*** LISTED ENTRIES ***
(* ================================================================== *)
(** ** Field Renderer (multi-trajectory): labels, colours, marker, title *)

Lemma label_lookup (labels : option (list strcell)) (i : Z) :
  0 <= i ->
  match labels with
  | Some ls =>
      if negb (len ls =? 0) && (i <? len ls)
      then getitem ls i
      else ret (Str ("Player " ++ str (i + 1))%string)
  | None => ret (Str ("Player " ++ str (i + 1))%string)
  end = Ok (label_at labels i).
Proof.
  intros Hi. unfold label_at. destruct labels as [ls|]; [|reflexivity].
  destruct (Z.eqb_spec (len ls) 0) as [E0|E0]; cbn [negb andb].
  - assert (E : nth_error ls (Z.to_nat i) = None)
      by (apply nth_error_None; unfold len in E0; lia).
    now rewrite E.
  - destruct (Z.ltb_spec i (len ls)) as [Hlt|Hge].
    + destruct (getitem_ok ls i) as (a & -> & ->); [lia | reflexivity].
    + assert (E : nth_error ls (Z.to_nat i) = None)
        by (apply nth_error_None; unfold len in Hge; lia).
      now rewrite E.
Qed.

(** One iteration of the trajectory loop, call by call. *)
Lemma plot_trajectory_calls (colors : list rgb) (labels : option (list strcell))
  (i : Z) (points : list (float * float)) (c : rgb) :
  0 <= i -> getitem colors i = Ok c ->
  pick trajectory_line (fst (plot_trajectory colors labels (i, points) tt))
    = [(map fst points, map snd points, c, label_at labels i)] /\
  pick arrow_colors (fst (plot_trajectory colors labels (i, points) tt))
    = map (fun _ => (c, c)) (final_segment points) /\
  Forall (fun k => trajectory_line k <> None \/ arrow_geometry k <> None)
         (fst (plot_trajectory colors labels (i, points) tt)).
Proof.
  intros Hi Hc. unfold plot_trajectory. cbn [fst snd].
  rewrite (label_lookup labels i Hi), Hc.
  destruct (Z.leb_spec 2 (len points)) as [Hlen|Hlen].
  - destruct (two_last points) as (pre & a & b & ->); [unfold len in Hlen; lia|].
    rewrite final_segment_two, !map_app. cbn [map].
    cbn [bind plt_Monad lift emit fst snd app].
    rewrite !getitem_last, !getitem_prev.
    cbn [bind plt_Monad lift emit fst snd app].
    split; [reflexivity|]. split; [reflexivity|].
    constructor; [left; discriminate|].
    constructor; [right; discriminate | constructor].
  - rewrite final_segment_short by (unfold len in Hlen; lia).
    cbn [bind plt_Monad lift emit fst snd app ret].
    split; [reflexivity|]. split; [reflexivity|].
    constructor; [left; discriminate | constructor].
Qed.

Lemma pick_none {A B : Type} (f : A -> option B) (l : list A) :
  Forall (fun a => f a = None) l -> pick f l = [].
Proof.
  induction 1 as [|a l Ha _ IH]; [reflexivity|]. now rewrite pick_skip.
Qed.

Lemma pick_step {A B : Type} (f : A -> option B) (a : A) (l : list A) :
  pick f (a :: l) = match f a with Some b => [b] | None => [] end ++ pick f l.
Proof. reflexivity. Qed.

Section MultiRendererMore.

Variable points_array : list (list (float * float)).
Variable ball_land : option (float * float).
Variable game_id play_id : option Z.
Variable labels : option (list strcell).

(** What an iteration at a valid index issues, call by call. *)
Lemma plot_trajectory_calls_in (ip : Z * list (float * float)) :
  In ip (enumerate points_array) ->
  exists c,
    clamped_color (fst ip) = Some c /\
    pick trajectory_line
      (fst (plot_trajectory (tab10 (range (len points_array))) labels ip tt))
      = [(map fst (snd ip), map snd (snd ip), c, label_at labels (fst ip))] /\
    pick arrow_colors
      (fst (plot_trajectory (tab10 (range (len points_array))) labels ip tt))
      = map (fun _ => (c, c)) (final_segment (snd ip)) /\
    Forall (fun k => trajectory_line k <> None \/ arrow_geometry k <> None)
      (fst (plot_trajectory (tab10 (range (len points_array))) labels ip tt)).
Proof.
  destruct ip as [i points]. intros Hin. apply enumerate_In in Hin.
  destruct (tab10_getitem (len points_array) i Hin) as (c & Hcol & Hc).
  exists c. split; [assumption|].
  apply (plot_trajectory_calls _ labels i points c); [lia | assumption].
Qed.

(** An observation that is blind to trajectory lines and arrows picks
    from the trace what it picks when there is no trajectory at all. *)
Lemma pick_outside_loop {B : Type} (f : call -> option B) :
  (forall c, trajectory_line c <> None \/ arrow_geometry c <> None ->
             f c = None) ->
  pick f (fst (plot_multiple_points points_array ball_land game_id play_id labels))
  = pick f (fst (plot_multiple_points [] ball_land game_id play_id labels)).
Proof.
  intros Hf.
  assert (Hloop :
    pick f (flat_map
              (fun ip => fst (plot_trajectory (tab10 (range (len points_array)))
                                labels ip tt))
              (enumerate points_array)) = []).
  { apply pick_none, Forall_forall. intros c Hc.
    apply in_flat_map in Hc. destruct Hc as (ip & Hip & Hc).
    destruct (plot_trajectory_calls_in ip Hip) as (k & _ & _ & _ & Hall).
    rewrite Forall_forall in Hall. auto. }
  unfold plot_multiple_points. cbv zeta.
  destruct ball_land;
    repeat first
      [ rewrite fst_bind_emit; cbv beta; rewrite pick_step
      | rewrite (fst_bind_ok _ _ _ tt (for_in_emit _ _)); cbv beta;
        rewrite pick_app
      | rewrite (fst_bind_ok _ _ _ tt (trajectory_loop _ _)); cbv beta;
        rewrite pick_app
      | rewrite fst_bind_ret; cbv beta ];
    rewrite Hloop; reflexivity.
Qed.

End MultiRendererMore.

(** *** The shape of the calls of the trajectory loop *)

Lemma line_or_arrow_shape (c : call) :
  trajectory_line c <> None \/ arrow_geometry c <> None ->
  exists fn a1 a2 a3 rest kwargs,
    c = Call fn (a1 :: a2 :: a3 :: rest) kwargs /\
    ((exists v, a1 = Num v) \/ (exists vs, a1 = Nums vs)).
Proof.
  destruct c as [fn args kwargs].
  destruct args as [|a1 r1]; [intros [H|H]; exfalso; apply H; reflexivity|].
  destruct a1; try (intros [H|H]; exfalso; apply H; reflexivity).
  - (* a number first: only an arrow *)
    destruct r1 as [|a2 r2]; [intros [H|H]; exfalso; apply H; reflexivity|].
    destruct r2 as [|a3 r3].
    + destruct a2; intros [H|H]; exfalso; apply H; reflexivity.
    + intros _. exists fn, (Num v), a2, a3, r3, kwargs. eauto.
  - (* a list of numbers first: only a line *)
    destruct r1 as [|a2 r2]; [intros [H|H]; exfalso; apply H; reflexivity|].
    destruct r2 as [|a3 r3].
    + destruct a2; intros [H|H]; exfalso; apply H; reflexivity.
    + intros _. exists fn, (Nums vs), a2, a3, r3, kwargs. eauto.
Qed.

Lemma landing_marker_outside (c : call) :
  trajectory_line c <> None \/ arrow_geometry c <> None ->
  landing_marker c = None.
Proof.
  intros H. apply line_or_arrow_shape in H.
  destruct H as (fn & a1 & a2 & a3 & rest & kwargs & -> & [[v ->]|[vs ->]]);
    [destruct a2|]; reflexivity.
Qed.

Lemma title_text_outside (c : call) :
  trajectory_line c <> None \/ arrow_geometry c <> None ->
  title_text c = None.
Proof.
  intros H. apply line_or_arrow_shape in H.
  destruct H as (fn & a1 & a2 & a3 & rest & kwargs & -> & [[v ->]|[vs ->]]);
    reflexivity.
Qed.

Lemma arrow_colors_inside (c : call) :
  trajectory_line c = None -> arrow_geometry c = None -> arrow_colors c = None.
Proof.
  intros _. destruct c as [fn args kwargs].
  destruct args as [|a1 r1]; [reflexivity|].
  destruct a1; try reflexivity.
  destruct r1 as [|a2 r2]; [reflexivity|]. destruct a2; try reflexivity.
  destruct r2 as [|a3 r3]; [reflexivity|]. destruct a3; try reflexivity.
  destruct r3 as [|a4 r4]; [reflexivity|]. destruct a4; try reflexivity.
  destruct r4; [|reflexivity].
  cbn [arrow_geometry arrow_colors].
  destruct (fn =? "ax.arrow")%string; [discriminate | reflexivity].
Qed.

Lemma pick_option_map {A B C : Type} (f : A -> option B) (g : B -> C)
  (l : list A) :
  pick (fun a => option_map g (f a)) l = map g (pick f l).
Proof.
  induction l as [|a l IH]; [reflexivity|].
  rewrite !pick_step, IH, map_app. now destruct (f a).
Qed.

(** X10.  The landing marker is drawn exactly when a landing point is
    passed, once, at its coordinates; the trajectories play no part. *)
Theorem landing_marker_drawn
  (points_array : list (list (float * float)))
  (ball_land : option (float * float)) (game_id play_id : option Z)
  (labels : option (list strcell)) :
  pick landing_marker
    (fst (plot_multiple_points points_array ball_land game_id play_id labels))
  = match ball_land with Some landing => [landing] | None => [] end.
Proof.
  rewrite pick_outside_loop by apply landing_marker_outside.
  destruct ball_land as [[x y]|]; reflexivity.
Qed.

Lemma line_labels_at
  (points_array : list (list (float * float)))
  (ball_land : option (float * float)) (game_id play_id : option Z)
  (labels : option (list strcell)) :
  pick line_label
    (fst (plot_multiple_points points_array ball_land game_id play_id labels))
  = map (label_at labels) (range (len points_array)).
Proof.
  rewrite pick_trajectory_loop
    by (unfold line_label; intros c -> _; reflexivity).
  rewrite (flat_map_ext_in _ (fun ip => [label_at labels (fst ip)])).
  - rewrite (flat_map_enumerate_fst (fun i => [label_at labels i])).
    apply flat_map_singleton.
  - intros ip Hin.
    destruct (plot_trajectory_calls_in points_array labels ip Hin)
      as (c & _ & Hline & _).
    unfold line_label. rewrite pick_option_map, Hline. reflexivity.
Qed.

(** X11.  The line of the trajectory at index [i] carries the [i]-th
    given label when [labels] is passed and has an entry at [i], and
    "Player <i+1>" otherwise: with no labels, with an empty list, and
    past the end of a list that is too short.  Labels beyond the number
    of trajectories are not used. *)
Theorem labels_of_lines
  (points_array : list (list (float * float)))
  (ball_land : option (float * float)) (game_id play_id : option Z)
  (labels : option (list strcell)) :
  pick line_label
    (fst (plot_multiple_points points_array ball_land game_id play_id labels))
  = map (label_at labels) (range (len points_array)) /\
  (forall i, 0 <= i < len points_array ->
     label_at labels i
     = match labels with
       | Some given =>
           if i <? len given
           then nth (Z.to_nat i) given NA
           else Str ("Player " ++ str (i + 1))%string
       | None => Str ("Player " ++ str (i + 1))%string
       end).
Proof.
  split; [apply line_labels_at|].
  intros i Hi. unfold label_at. destruct labels as [given|]; [|reflexivity].
  destruct (Z.ltb_spec i (len given)) as [Hlt|Hge].
  - rewrite (nth_error_nth' given NA) by (unfold len in Hlt; lia). reflexivity.
  - assert (E : nth_error given (Z.to_nat i) = None)
      by (apply nth_error_None; unfold len in Hge; lia).
    now rewrite E.
Qed.

(** X12.  Every arrow is filled and edged in the colour of the line of
    its own trajectory. *)
Theorem arrows_match_lines
  (points_array : list (list (float * float)))
  (ball_land : option (float * float)) (game_id play_id : option Z)
  (labels : option (list strcell)) :
  let trace :=
    fst (plot_multiple_points points_array ball_land game_id play_id labels) in
  pick arrow_colors trace
  = flat_map (fun line => map (fun _ => (snd line, snd line))
                              (final_segment (fst line)))
             (combine points_array (pick line_color trace)).
Proof.
  cbv zeta.
  assert (Hlines :
    combine points_array
      (pick line_color
         (fst (plot_multiple_points points_array ball_land game_id play_id labels)))
    = flat_map (fun ip => match clamped_color (fst ip) with
                          | Some c => [(snd ip, c)]
                          | None => []
                          end)
               (enumerate points_array)).
  { rewrite plot_multiple_points_colors.
    rewrite <- (enumerate_snd points_array) at 1.
    rewrite <- (enumerate_fst points_array).
    assert (Hall : Forall (fun ip => clamped_color (fst ip) <> None)
                          (enumerate points_array)).
    { apply Forall_forall. intros ip Hin.
      destruct (plot_trajectory_calls_in points_array labels ip Hin)
        as (c & -> & _). discriminate. }
    induction Hall as [|ip l Hip _ IH]; [reflexivity|].
    cbn [map pick flat_map].
    destruct (clamped_color (fst ip)); [|contradiction].
    cbn [app combine]. f_equal. exact IH. }
  rewrite Hlines, pick_trajectory_loop by apply arrow_colors_inside.
  rewrite flat_map_concat_map, (flat_map_concat_map _ (flat_map _ _)).
  f_equal.
  rewrite flat_map_concat_map, concat_map, map_map.
  rewrite <- flat_map_concat_map.
  rewrite <- (flat_map_singleton
                (fun ip => pick arrow_colors
                   (fst (plot_trajectory (tab10 (range (len points_array)))
                           labels ip tt)))).
  apply flat_map_ext_in. intros ip Hin.
  destruct (plot_trajectory_calls_in points_array labels ip Hin)
    as (c & -> & _ & -> & _).
  reflexivity.
Qed.

(* ================================================================== *)
(** ** Field Renderer (single-trajectory): markers and title *)

(** The last element by negative index. *)
Lemma getitem_minus_one {A : Type} (l : list A) (d : A) :
  l <> [] -> getitem l (-1) = Ok (last l d).
Proof.
  intros Hne. destruct (exists_last Hne) as (front & final & ->).
  now rewrite getitem_end, last_last.
Qed.

Lemma last_map {A B : Type} (f : A -> B) (l : list A) (d : A) :
  last (map f l) (f d) = f (last l d).
Proof.
  induction l as [|a l IH]; [reflexivity|].
  cbn [map last]. destruct l as [|b l']; [reflexivity | exact IH].
Qed.

Lemma last_cons_default {A : Type} (a : A) (l : list A) :
  last (a :: l) a = last l a.
Proof. destruct l; reflexivity. Qed.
***
• _WHAT THE EXERCISE ASKS_: Show, from the records above, every line that includes "Theorem".

• _SOLUTION TO THIS EXERCISE_:
Theorem landing_marker_drawn
Theorem labels_of_lines
Theorem arrows_match_lines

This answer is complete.